В тот же миг рука Машки рванула вниз мои плавки и мертвой хваткой
вцепилась в скрюченное от перепуга хозяйство. В другой руке у нее была
початая бутылка бормотухи, из горла которой она попыталась меня
взбодрить. Теряя дар речи я провякал:
- Маш, сходи лучше вечером к Ваське мотористу!
- Ха! Да он мне уже надоел со своей вяленой морковиной! Хочу
молоденького!
Я взмолился:
- Машка уйди по-хорошему, а то заору!!!
- Ну, бля, салага позорная, фраер дешевый, хоть оборись, а целку я тебе
сейчас сломаю!
И заголившись, полезла под полог. Как перед казнью, передо мной
мгновенно пронеслась вся моя непорочная юная жизнь – ясли, школа,
пионерский костер, сбор металлолома, мукулатуры…- все мое беззаботное
босоногое детство… И тут я заорал благим матом:
- АААААААА-А-А-А-А!!!!
По брандвахте прокатилась тревожная волна, захлопали двери. К нашей
каюте подбежали шкипер и повариха. Стали ломиться в закрытую дверь.
Шкипер кричит:
- Машка, ты там, что ли? Чего затеяла с мальцом?!
- У нас любовь! Вали отсюда!
- А чего он орет?
- От восторга! В первый раз, да еще такая женщина! Ты бы пуще заорал!

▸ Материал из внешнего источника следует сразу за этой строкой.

(* ===== verification/RowVersionProps.v ===== *)
(** * The versions of a row group implement a map of row versions

    The vectors of a group mean a function from rows to [RowVersion]s. Every
    write is the update of that function at its row, the word-at-a-time
    scans see exactly the rows the row-at-a-time check sees, and a collapse
    changes no read at or after its horizon; the incremental collapse of one
    vector equals the rebuild. *)
From S2P Require Import Prelude Bits Bitset RowVersions RowVersionFacts.
Open Scope Z_scope.

#[local] Opaque VECTOR_ROWS.
#[local] Arguments Nat.div : simpl never.
#[local] Arguments Nat.modulo : simpl never.

(** ** The abstract function *)

Definition vector_ok (x : Vector) : Prop :=
  match x with
  | Flat e => Bitset.wf e ∧ (length e ≤ WORDS)%nat
  | StampedVector s => stamped_ok s
  end.

Definition versions_ok (v : list Vector) : Prop := Forall vector_ok v.

(** The version of a row of one vector. *)
Definition vector_get (row : nat) (x : Vector) : RowVersion :=
  match x with
  | Flat e => if Bitset.get row e then ALWAYS else NONE
  | StampedVector s => Stamped.get row s
  end.

Lemma get_vector row v :
  Versions.get row v =
    match v !! (row / VECTOR_ROWS)%nat with Some x => vector_get (row mod VECTOR_ROWS) x | None => NONE end.
Proof. unfold Versions.get. destruct (v !! _) as [[]|]; done. Qed.

Lemma vector_rows_pos : (0 < VECTOR_ROWS)%nat.
Proof. rewrite VECTOR_ROWS_words. unfold WORDS. apply Nat.ltb_lt. reflexivity. Qed.

Lemma vector_mod row : (row mod VECTOR_ROWS < VECTOR_ROWS)%nat.
Proof. pose proof vector_rows_pos. apply Nat.mod_upper_bound. lia. Qed.

Lemma vector_row_eq r r' :
  (r / VECTOR_ROWS = r' / VECTOR_ROWS)%nat → (r mod VECTOR_ROWS =? r' mod VECTOR_ROWS)%nat = (r =? r')%nat.
Proof.
  intros Hd. pose proof (Nat.div_mod_eq r VECTOR_ROWS). pose proof (Nat.div_mod_eq r' VECTOR_ROWS).
  destruct (Nat.eqb_spec (r mod VECTOR_ROWS) (r' mod VECTOR_ROWS)), (Nat.eqb_spec r r'); (done || subst; congruence || nia).
Qed.

Lemma grow_to_lookup index v i :
  Versions.grow_to index v !! i = v !! i ∨
  (v !! i = None ∧ Versions.grow_to index v !! i = Some (Flat [])).
Proof.
  unfold Versions.grow_to. destruct (Nat.leb_spec (length v) index); [|by left]. unfold resize.
  destruct (decide (i < length v)%nat); [left; by rewrite lookup_app_l|].
  rewrite lookup_app_r, (lookup_ge_None_2 v) by lia.
  destruct (replicate _ _ !! _) as [x|] eqn:Hr; [|by left]. right. by apply lookup_replicate in Hr as [-> _].
Qed.

Lemma grow_to_get index v row : Versions.get row (Versions.grow_to index v) = Versions.get row v.
Proof.
  rewrite !get_vector. destruct (grow_to_lookup index v (row / VECTOR_ROWS)) as [->|[-> ->]]; done.
Qed.

Lemma grow_to_ok index v : versions_ok v → versions_ok (Versions.grow_to index v).
Proof.
  intros Hok. unfold Versions.grow_to. destruct (_ <=? _)%nat; [|done]. apply Forall_app. split; [done|].
  apply Forall_replicate. split; [constructor|simpl; lia].
Qed.

Lemma grow_to_length index v : (index < length (Versions.grow_to index v))%nat.
Proof.
  unfold Versions.grow_to. destruct (Nat.leb_spec (length v) index); [|done].
  unfold resize. rewrite length_app, length_replicate. lia.
Qed.

(** A change of one vector, by what it does to a vector's rows. *)
Lemma alter_get (f : Vector → Vector) (P : Vector → Prop) (upd : RowVersion → RowVersion) row r v :
  (∀ x, P x → vector_ok x → vector_ok (f x) ∧ ∀ off, (off < VECTOR_ROWS)%nat →
     vector_get off (f x) = if (off =? row mod VECTOR_ROWS)%nat then upd (vector_get off x) else vector_get off x) →
  (∃ x, v !! (row / VECTOR_ROWS)%nat = Some x ∧ P x) → versions_ok v →
  versions_ok (alter f (row / VECTOR_ROWS)%nat v) ∧
  Versions.get r (alter f (row / VECTOR_ROWS)%nat v) = if (r =? row)%nat then upd (Versions.get r v) else Versions.get r v.
Proof.
  intros Hf (x & Hx & HP) Hok. pose proof (Forall_lookup_1 _ _ _ _ Hok Hx) as Hxok.
  destruct (Hf x HP Hxok) as [Hfx Hget]. split.
  - apply Forall_alter; [done|]. intros y Hy Hyok. rewrite Hx in Hy. by simplify_eq.
  - rewrite !get_vector. destruct (decide (r / VECTOR_ROWS = row / VECTOR_ROWS)%nat) as [Heq|Hne].
    + rewrite Heq, list_lookup_alter_eq, Hx. simpl. rewrite Hget by apply vector_mod. by rewrite vector_row_eq.
    + rewrite list_lookup_alter_ne by done. by rewrite (proj2 (Nat.eqb_neq r row)) by (intros ->; done).
Qed.

Lemma from_flat_ok e : Bitset.wf e → (length e ≤ WORDS)%nat → stamped_ok (Stamped.from_flat e).
Proof. intros. split; [done|]. split; [done|]. done. Qed.

Lemma stamped_of_ok x : vector_ok x → stamped_ok (Versions.stamped_of x).
Proof. destruct x as [e|s]; [intros []; by apply from_flat_ok|done]. Qed.

Lemma stamped_of_get off x : Stamped.get off (Versions.stamped_of x) = vector_get off x.
Proof. destruct x as [e|s]; [|done]. unfold Stamped.get; simpl. by destruct (Bitset.get off e). Qed.

Lemma stamped_of_exists off x :
  Bitset.get off (exists_rows (Versions.stamped_of x)) =
    match x with Flat e => Bitset.get off e | StampedVector s => Bitset.get off (exists_rows s) end.
Proof. by destruct x. Qed.

Lemma grow_to_some index v : ∃ x, Versions.grow_to index v !! index = Some x.
Proof. apply lookup_lt_is_Some_2, grow_to_length. Qed.

Lemma set_created_get row st r v :
  versions_ok v →
  versions_ok (Versions.set_created row st v) ∧
  Versions.get r (Versions.set_created row st v) =
    if (r =? row)%nat then mkVersion st (deleted (Versions.get r v)) else Versions.get r v.
Proof.
  intros Hok. unfold Versions.set_created, Versions.stamped_mut.
  rewrite <- (grow_to_get (row / VECTOR_ROWS) v r).
  apply (alter_get _ (λ _, True) (λ x, mkVersion st (deleted x))); [|by destruct (grow_to_some (row / VECTOR_ROWS) v); eauto|by apply grow_to_ok].
  intros x _ Hx. pose proof (vector_mod row). pose proof (stamped_of_ok x Hx). split; [by apply stamped_set_created_ok|].
  intros off Hoff. simpl. rewrite stamped_get_set_created, !stamped_of_get by done.
  by destruct (Nat.eqb_spec off (row mod VECTOR_ROWS)) as [->|].
Qed.

Lemma row_exists_vector row v :
  Versions.row_exists row v = true →
  ∃ x, v !! (row / VECTOR_ROWS)%nat = Some x ∧
    Bitset.get (row mod VECTOR_ROWS) (exists_rows (Versions.stamped_of x)) = true.
Proof. unfold Versions.row_exists. destruct (v !! _) as [[e|s]|]; [eauto|eauto|done]. Qed.

Lemma set_deleted_get row st r v :
  versions_ok v → Versions.row_exists row v = true →
  versions_ok (Versions.set_deleted row st v) ∧
  Versions.get r (Versions.set_deleted row st v) =
    if (r =? row)%nat then mkVersion (created (Versions.get r v)) st else Versions.get r v.
Proof.
  intros Hok (x & Hx & Hex)%row_exists_vector. unfold Versions.set_deleted, Versions.stamped_mut.
  assert (Versions.grow_to (row / VECTOR_ROWS) v = v) as ->.
  { unfold Versions.grow_to. apply lookup_lt_Some in Hx. by destruct (Nat.leb_spec (length v) (row / VECTOR_ROWS)); [lia|]. }
  apply (alter_get _ (λ x, Bitset.get (row mod VECTOR_ROWS) (exists_rows (Versions.stamped_of x)) = true)
    (λ x, mkVersion (created x) st)); [|eauto|done].
  intros y Hy Hyok. pose proof (vector_mod row). pose proof (stamped_of_ok y Hyok).
  split; [by apply stamped_set_deleted_ok|]. intros off Hoff. simpl.
  rewrite stamped_get_set_deleted, !stamped_of_get by done.
  by destruct (Nat.eqb_spec off (row mod VECTOR_ROWS)) as [->|].
Qed.

Lemma remove_get row r v :
  versions_ok v →
  versions_ok (Versions.remove row v) ∧
  Versions.get r (Versions.remove row v) = if (r =? row)%nat then NONE else Versions.get r v.
Proof.
  intros Hok. unfold Versions.remove. destruct (v !! (row / VECTOR_ROWS)%nat) as [x|] eqn:Hx.
  - apply (alter_get _ (λ _, True) (λ _, NONE)); [|eauto|done].
    intros y _ Hy. pose proof (vector_mod row). destruct y as [e|s].
    + destruct Hy as [Hwf Hlen]. split; [split; [by apply Bitset.clear_wf|unfold Bitset.clear; by rewrite length_alter]|].
      intros off Hoff. simpl. rewrite Bitset.get_clear by done.
      destruct (Nat.eqb_spec off (row mod VECTOR_ROWS)); case_bool_decide; try done.
    + split; [by apply stamped_remove_ok|]. intros off Hoff. by apply stamped_get_remove.
  - assert (∀ f : Vector → Vector, alter f (row / VECTOR_ROWS)%nat v = v) as ->.
    { intros f. apply list_eq. intros i. destruct (decide (i = row / VECTOR_ROWS)%nat) as [->|].
      - by rewrite list_lookup_alter_eq, Hx.
      - by rewrite list_lookup_alter_ne. }
    split; [done|]. destruct (Nat.eqb_spec r row) as [->|]; [|done]. by rewrite get_vector, Hx.
Qed.

Lemma set_always_get row r v :
  versions_ok v →
  versions_ok (Versions.set_always row v) ∧
  Versions.get r (Versions.set_always row v) = if (r =? row)%nat then ALWAYS else Versions.get r v.
Proof.
  intros Hok. unfold Versions.set_always. rewrite <- (grow_to_get (row / VECTOR_ROWS) v r).
  apply (alter_get _ (λ _, True) (λ _, ALWAYS)); [|by destruct (grow_to_some (row / VECTOR_ROWS) v); eauto|by apply grow_to_ok].
  intros y _ Hy. pose proof (vector_mod row) as Hm. destruct y as [e|s].
  - destruct Hy as [Hwf Hlen]. split; [split; [by apply Bitset.set_wf|by apply bitset_set_length]|].
    intros off Hoff. simpl. rewrite Bitset.get_set by done.
    destruct (Nat.eqb_spec off (row mod VECTOR_ROWS)); case_bool_decide; done.
  - pose proof (stamped_set_created_ok _ (created ALWAYS) s Hm Hy) as Hs.
    assert (Bitset.get (row mod VECTOR_ROWS) (exists_rows (Stamped.set_created (row mod VECTOR_ROWS) (created ALWAYS) s)) = true) as Hex.
    { simpl. rewrite Bitset.get_set by apply Hy. by rewrite bool_decide_eq_true_2. }
    split; [by apply stamped_set_deleted_ok|]. intros off Hoff. cbn [vector_get].
    rewrite stamped_get_set_deleted, !stamped_get_set_created by done. rewrite Nat.eqb_refl.
    by destruct (off =? row mod VECTOR_ROWS)%nat.
Qed.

- Ну Машка, ну блядища! Отстань от мальца, открывай дверь быстро!
- Ща, бегу и падаю!
И навалилась на меня всем своим пропито-прокуренным истрепанным
организмом. Тут, к счастью, вернулись наши со съемки. Подключился
начальник партии. Машка, видя превосходство противника, сдалась, нехотя
выползла из-под полога и, швырнув книжку мне в физиономию, гордо, не
одеваясь, удалилась, презрительно бросив мне на прощание:
- У, салага!!! Такой амур запалил! Козлина!
На следующий день ее списали с брандвахты. Я стал объектом шуток и
всевозможных подначек (мол, платочек бы ей на морду накинул и кувыркался
до посинения). А Юрка все пытал меня, уточняя детали инцидента, и
завистливо вздыхал. Мазохист был, наверное. По окончании практики я
зашел к начальнику партии за отзывом-характеристикой. Он быстро
настрочил все, что надо, потом задумался и добавил "МОРАЛЬНО УСТОЙЧИВ".